Ses forces diminuaient rapidement; elle accepta les offices suprêmes de la religion avec ce calme impassible et légèrement ironique qu’elle mettait en toute chose, et un soir, à la clarté vacillante des bougies, je vis distinctement que la vie allait se retirer d’elle; j’avais peine à contenir mes larmes. — Ne pleurez pas, me dit-elle. Salomon, qui fut un grand sage, a eu raison de dire : « J’ai trouvé que les morts étaient plus heureux que les vivans, et que le plus heureux est celui qui n’est jamais né, » et j’ai bien peur, mon pauvre neveu, que vous ne soyez bientôt de son avis.

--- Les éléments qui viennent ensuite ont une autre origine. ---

Lemma linked_entry t h : linked s t ->
  match entry_at s h with
  | None => entry_at t h = None
  | Some (b, m) => exists m', entry_at t h = Some (b, m') /\ (m' = m \/ m' = 0)
  end.
Proof.
  intros L. destruct (entry_at s h) as [[b m]|] eqn:He.
  - pose proof (entry_raw _ _ _ _ (iv_typed _ _ _ I) He) as Hr. pose proof (block_get_raw_lookup _ _ _ _ Hr) as Hl.
    pose proof (L (type b) h) as Hx. rewrite Hl in Hx. destruct Hx as (m' & Hm & Hc). exists m'. split; [|done].
    by eapply block_get_raw_entry, block_get_raw_disjoint; [apply linked_disjoint|].
  - apply entry_at_none, block_get_raw_none. intros ty. apply entry_at_none in He.
    rewrite block_get_raw_none in He. specialize (L ty h). by rewrite He in L.
Qed.

Lemma linked_get t h : linked s t -> block_get t h = block_get s h.
Proof.
  intros L. rewrite !block_get_entry. pose proof (linked_entry t h L) as Hx.
  destruct (entry_at s h) as [[b m]|]; [destruct Hx as (m' & -> & _)|rewrite Hx]; done.
Qed.

Lemma linked_exists t h : linked s t -> is_Some (entry_at t h) <-> is_Some (entry_at s h).
Proof.
  intros L. pose proof (linked_entry t h L) as Hx. destruct (entry_at s h) as [[b m]|].
  - destruct Hx as (m' & -> & _). by split; eexists.
  - by rewrite Hx.
Qed.

(** A block written with its successor, or with none. *)
Lemma linked_put t h b m k :
  linked s t -> entry_at s h = Some (b, m) -> (k = m \/ k = 0) -> linked s (put_entry (type b) h (b, k) t).
Proof.
  intros L He Hk ty x. rewrite lookup_in_put by apply is_kind_type.
  destruct (decide (ty = type b /\ x = h)) as [[-> ->]|Hne]; [|apply L].
  pose proof (entry_raw _ _ _ _ (iv_typed _ _ _ I) He) as Hr. rewrite (block_get_raw_lookup _ _ _ _ Hr). by exists k.
Qed.

Lemma linked_put_at t h b m k x :
  linked s t -> entry_at s h = Some (b, m) ->
  entry_at (put_entry (type b) h (b, k) t) x = if decide (x = h) then Some (b, k) else entry_at t x.
Proof.
  intros L He. apply put_entry_at; [by apply linked_disjoint|].
  pose proof (linked_entry t h L) as Hx. rewrite He in Hx. destruct Hx as (m' & Ht & _).
  by eapply writable_present; [apply linked_disjoint|apply linked_typed|].
Qed.

(** A link that is there is right. *)
Definition right t h : Prop := entry_at t h = entry_at s h.

(** [t'] has the links of [t] and maybe more, and the other tables are the same. *)
Record relinked t t' : Prop := {
  rl_linked : linked s t';
  rl_right : forall h, right t h -> right t' h;
  rl_frontiers : frontiers t' = frontiers t;
  rl_codes : vm_codes t' = vm_codes t;
  rl_info : blocks_info t' = blocks_info t;
  rl_weights : representation t' = representation t
}.

Lemma relinked_refl t : linked s t -> relinked t t.
Proof. by split. Qed.
Lemma relinked_trans t1 t2 t3 : relinked t1 t2 -> relinked t2 t3 -> relinked t1 t3.
Proof. intros [] []. split; [done|eauto|congruence..]. Qed.

Lemma relinked_put t h b m : linked s t -> entry_at s h = Some (b, m) -> relinked t (put_entry (type b) h (b, m) t).
Proof.
  intros L He. split; [eapply linked_put; eauto| |by destruct b..].
  intros x Hx. unfold right in *. rewrite (linked_put_at _ _ _ _ _ _ L He). case_decide; [by subst|done].
Qed.
End Linked.

(** ** Walks of a chain *)

Section Walks.
Context `{Environment} {n : nat} {g : ghost} {s : store} (I : inv_with n g s).
Implicit Types (t : store) (h : Z) (b : block).

(** The first block of a chain has no block before it, and height one. *)
Lemma chain_start h b m : entry_at s h = Some (b, m) -> is_open b = true -> previous b = 0 /\ gheight g h = 1.
Proof.
  intros He Ho. split; [by apply open_previous|]. pose proof (ei_block _ _ _ _ _ _ (inv_entry I _ _ _ He)) as Hb.
  destruct b; try discriminate. by destruct Hb as (_ & _ & Hh & _).
Qed.

(** Every other block follows the one it names. *)
Lemma chain_before h b m : entry_at s h = Some (b, m) -> is_open b = false ->
  is_zero (previous b) = false
  /\ exists pb, entry_at s (previous b) = Some (pb, h) /\ gown g (previous b) = gown g h
     /\ gheight g h = gheight g (previous b) + 1 /\ (grank g (previous b) < grank g h)%nat.
Proof.
  intros He Ho. destruct (inv_previous I _ _ _ He Ho) as ((pb & Hp) & H1 & H2 & H3). split; [|by exists pb].
  eapply (entry_nonzero I); eassumption.
Qed.

(** What holds of the block and of all below it holds of the chain up to it. *)
Lemma chain_below (P : Z -> Prop) h b m :
  entry_at s h = Some (b, m) -> P h ->
  (is_open b = false -> forall x, is_Some (entry_at s x) -> gown g x = gown g (previous b) -> gheight g x <= gheight g (previous b) -> P x) ->
  forall x, is_Some (entry_at s x) -> gown g x = gown g h -> gheight g x <= gheight g h -> P x.
Proof.
  intros He Hh Hbelow x Hx Ho Hle. destruct (decide (gheight g x = gheight g h)) as [Heq|Hne].
  - assert (x = h) as ->; [|done]. apply (ci_uniq _ _ _ (iv_chain _ _ _ I)); [done|by eexists|done|done].
  - destruct Hx as [[xb xm] Hx]. pose proof (ei_height _ _ _ _ _ _ (inv_entry I _ _ _ Hx)) as Hx1.
    destruct (is_open b) eqn:Hop.
    + destruct (chain_start _ _ _ He Hop) as [_ Hs]. lia.
    + destruct (chain_before _ _ _ He Hop) as (_ & pb & _ & Hown & Hhe & _). apply Hbelow; [done|by eexists|congruence|lia].
Qed.

(** [block_put] of a block with its successor. *)
Lemma relink_put t h b m : linked s t -> entry_at s h = Some (b, m) -> m <> 0 ->
  exists t', block_put h b m t = Ok (tt, t') /\ relinked (s := s) t t' /\ right (s := s) t' h.
Proof.
  intros L He Hm. pose proof (inv_entry I _ _ _ He) as Hi. pose proof (ei_hash _ _ _ _ _ _ Hi) as Hh.
  set (t1 := put_entry (type b) h (b, m) t).
  pose proof (relinked_put I t h b m L He) as R1. fold t1 in R1.
  assert (H1 : right (s := s) t1 h).
  { unfold right, t1. rewrite (linked_put_at I _ _ _ _ _ _ L He), decide_True by done. by rewrite He. }
  assert (Hs : is_Some (entry_at t m)).
  { apply (linked_exists I t m L). destruct (ei_succ _ _ _ _ _ _ Hi) as [?|(sb & k & Hs & _)]; [done|by eexists]. }
  unfold block_put. rewrite (st_bind_ok _ _ t (block_exists t m) t) by reflexivity.
  rewrite st_assert_true by (apply orb_true_iff; right; by apply block_exists_true).
  rewrite (st_bind_ok _ _ t tt t1) by (apply block_put_raw_run, is_kind_type).
  destruct (is_open b) eqn:Hop.
  - exists t1. rewrite (st_bind_ok _ _ t1 tt t1) by (destruct b; try discriminate Hop; reflexivity).
    destruct (chain_start _ _ _ He Hop) as [-> _]. done.
  - destruct (chain_before _ _ _ He Hop) as (Hz & pb & Hp & _ & _ & Hr).
    pose proof (linked_entry I t1 (previous b) (rl_linked _ _ R1)) as Hp1. rewrite Hp in Hp1. destruct Hp1 as (k & Hp1 & _).
    set (t2 := put_entry (type pb) (previous b) (pb, h) t1).
    pose proof (relinked_put I t1 _ _ _ (rl_linked _ _ R1) Hp) as R2. fold t2 in R2.
    assert (Hf : set_predecessor b t1 = Ok (tt, t2)).
    { transitivity (fill_value b t1); [by destruct b|]. unfold fill_value.
      rewrite (st_bind_ok _ _ t1 (Some (type pb, (pb, k))) t1).
      - rewrite Hh. apply block_put_raw_run, is_kind_type.
      - unfold st_get. by rewrite (entry_raw _ _ _ _ (linked_typed I t1 (rl_linked _ _ R1)) Hp1). }
    rewrite (st_bind_ok _ _ t1 tt t2 Hf). exists t2.
    assert (Hq : block_successor t2 (previous b) = h).
    { rewrite block_successor_entry. unfold t2. rewrite (linked_put_at I _ _ _ _ _ _ (rl_linked _ _ R1) Hp).
      by rewrite decide_True. }
    rewrite (st_bind_ok _ _ t2 (block_successor t2 (previous b)) t2) by reflexivity. rewrite Hq, Z.eqb_refl, orb_true_r.
    split_and!; [reflexivity|by eapply relinked_trans|]. by apply (rl_right _ _ R2).
Qed.

Lemma relink_none fuel m t : relink_loop fuel None m t = Ok (tt, t).
Proof. by destruct fuel. Qed.
Lemma upgrade_v9_holds d : holds s 9 d ->
  exists d', upgrade_v9_to_v10 d = Ok (tt, d') /\ holds s 10 d' /\ db_unchecked d' = db_unchecked d /\ db_vote d' = db_vote d.
Proof.
  intros [_ L Hl Hfr Hco Hac Hpe Hin _ Hw Hsq]. unfold upgrade_v9_to_v10. erewrite st_bind_ok by reflexivity.
  erewrite st_bind_ok by reflexivity. set (d1 := set_db_meta (insert 1 10) d).
  change (db_accounts d1) with (db_accounts d). set (rows := table_from 0 (db_accounts d)).
  pose proof (right_entries I (db_tables d1) L (Hl ltac:(lia))) as Et.
  destruct (st_each_rule (v10_until d1) upgrade_v9_row rows d1) as (d' & E & F & M1 & Hr).
  - intros done [a value] rest d0 Hrow Hd0. assert (Hx : (a, value) ∈ rows) by (rewrite Hrow; apply elem_of_app; right; by left).
    apply (rows_elem 9 d Hac), (row_account 9 d) in Hx as (i & Ha & Hv); [|done]. change (value = account_info_val i) in Hv. subst value. by apply upgrade_v9_row_ok.
  - split_and!; [done| |intros x _ Hx; by apply not_elem_of_nil in Hx]. apply more_info_refl, map_subseteq_spec, Hin.
  - exists d'. split; [exact E|]. destruct M1 as (Ft & _ & Hsub). rewrite Ft in F, Hr. remember (blocks_info (db_tables d')) as X eqn:HX.
    clear HX Ft. subst d'. cbn [blocks_info set_blocks_info] in Hr. split; [|done]. split; try done.
    + left. apply lookup_insert_eq.
    + intros h i Hx. exact (lookup_weaken _ _ _ _ Hx Hsub).
    + intros _. cbn [blocks_info set_blocks_info db_tables set_db_tables]. apply map_eq. intros h.
      destruct (X !! h) as [i|] eqn:Hx; [symmetry; exact (lookup_weaken _ _ _ _ Hx Hsub)|].
      rewrite (iv_info _ _ _ I h). case_decide as Hc; [|done]. destruct Hc as [[[b m] He] Hm]. rewrite (Hr h) in Hx; [done|by eexists| |done].
      apply (rows_keys 9 d Hac). destruct (ai_owner _ _ _ _ (iv_accounts _ _ _ I) _ _ _ He) as (i & Hi & _). by eexists.
Qed.
End Steps.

Cette prophétie d’un malheur prochain que ma tante m’avait déjà faite, et qu’elle renouvelait à son lit de mort, me causa une indicible émotion, car je croyais avoir bu déjà tout ce que la vie contient d’amertume. Je l’interrogeai d’une voix douce, mais en évoquant toute la force de ma volonté pour me rendre maître de cette âme affaiblie.

— Prépare-toi courageusement, reprit ma tante; bientôt tu apprécieras le poids des douleurs réelles. Tu crois que tu as souffert? Tu te trompes, tu souffriras! Le sort se vengera de toi, et je vois venir de loin celui qui doit exercer sa vengeance.

— Mais quel est-il? par le ciel! répondez-moi, lui dis-je en la saisissant dans mes bras.

Elle prononça un nom, mais si bas et d’une voix si faible que je ne sentis à mon oreille qu’un souffle insensible; lorsque je me retournai vers elle pour l’interroger de nouveau, elle était morte.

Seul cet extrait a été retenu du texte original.